At this evening’s Socrates’ Cafe we discussed a question I raised: Why do we laugh? As a preface I started things off by asking whether humor is a biological/chemical response and if humor is a universal experience that crosses cultural boundaries. We all seemed to agree that there was a biological and chemical basis for laughter. Animals sometimes seem to have a sense of humor. There is a feeling of euphoria caused by laughter. Many studies have documented the power of facial expressions, smiles, etc. to make us feel better. But laughter is not a pure reflex. Sometimes we laugh without control, for example when we are being tickled, but other times we stifle our laughter, whether because of social context or some other factor.

Besides the biological part of laughter there is the socal and communicative part of laughter. One of the participants told a story about living in China and joining people at karaoke bars where the accepted cultural behavior was to embarrass oneself in front of friends and colleagues. When we watch sitcoms on television we laugh in response to the artificial laughter of the laugh track. In groups we may laugh at the frailities and foibles of another person. At work we may laugh cautiously at a superior’s weak humor. Everywhere we laugh there seems to be a new situation and a new social context or nuance to our response. As people fired off example after example I became more and more amazed at the remarkable ability of the human brain to make social calculations at a blindingly fast speed. All of these factors are instantly calibrated leading to a hearty chuckle or else a contained giggle.
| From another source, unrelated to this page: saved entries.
Lemma rh_link_wf k p v m fr :
  rh_wf m -> rh_idx m !! k = None -> rh_free m = p :: fr ->
  rh_wf (RefHmap (<[k := p]> (rh_idx m)) (<[p := v]> (rh_mem m)) fr (rh_next m)).
Proof using Type.
  intros [Hlt Hinj Hnd Hf Hc] Hk Hfr. rewrite Hfr in *. apply NoDup_cons in Hnd as [Hp Hnd].
  assert (forall k' p', rh_idx m !! k' = Some p' -> p' <> p) as Hfresh.
  { intros k' p' H' ->. destruct (Hlt _ _ H') as [_ Hn]. set_solver. }
  split; simpl; [| |done| |].
  - intros k' p' [[<- <-]|[_ H']]%lookup_insert_Some; [split; [apply Hf; set_solver|done]|].
    destruct (Hlt _ _ H'). split; [done|set_solver].
  - intros k1 k2 p'. rewrite !lookup_insert_Some. naive_solver.
  - intros p' ?. apply Hf. set_solver.
  - rewrite map_size_insert_None by done. simpl in Hc. lia.
Qed.

Lemma rh_extend_wf k v m :
  rh_wf m -> rh_idx m !! k = None -> rh_free m = [] ->
  rh_wf (RefHmap (<[k := rh_next m]> (rh_idx m)) (<[rh_next m := v]> (rh_mem m)) []
           (rh_next m + 1)).
Proof using Type.
  intros [Hlt Hinj Hnd Hf Hc] Hk Hfr. rewrite Hfr in *.
  assert (forall k' p', rh_idx m !! k' = Some p' -> p' <> rh_next m) as Hfresh.
  { intros k' p' H' ->. destruct (Hlt _ _ H') as [? _]. lia. }
  split; simpl; [| |constructor| |].
  - intros k' p' [[<- <-]|[_ H']]%lookup_insert_Some; [split; [lia|set_solver]|].
    destruct (Hlt _ _ H'). split; [lia|set_solver].
  - intros k1 k2 p'. rewrite !lookup_insert_Some. naive_solver.
  - by intros p' ?%elem_of_nil.
  - rewrite map_size_insert_None by done. simpl in Hc. lia.
Qed.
Laughter combines the instinctive reflex and the cognitive judgment of humanity. It’s intriguing because it is controlled and uncontrolled at the same time, wrapped up in our individuality and our social natures at the same time. The topic and the experience is so universal and unique that describing what laughter is becomes impossible.

Some other interesting examples or questions to be raised: How does the way you tell a story or a joke affect it’s humor? We’ve all been in occasions where a story that seems incredibly funny to us falls flat for another. Are there any types of humor that are unacceptable? How far can jokes about races, religions, sex, or any controversial topic go before we say that enough is enough? Is there a societal sense of humor and does it change between generations or over time? Would a joke in Shakespeare’s time still have the same resonance it does today? Perhaps if the joke were explained to us it might, but the explanation robs it of some humor by destroying the possibility of surprise.

We laugh, in part, because of the absurdness of our lives. Physical comedy reminds us all of our human foibles and insufficiencies. Satire digs at our most cherished beliefs when direct confrontation may never succeed. There are layers upon layers to the problem of humor.

My favorite thing about such discussions is the sheer complexity they begin to limn. Whether laughter is biological or spiritual it makes life a little easier to bear. And, if there is a god, I think he or she has a wicked sense of humor. Someday a more in-depth exploration of this topic might yield an interesting book or essay.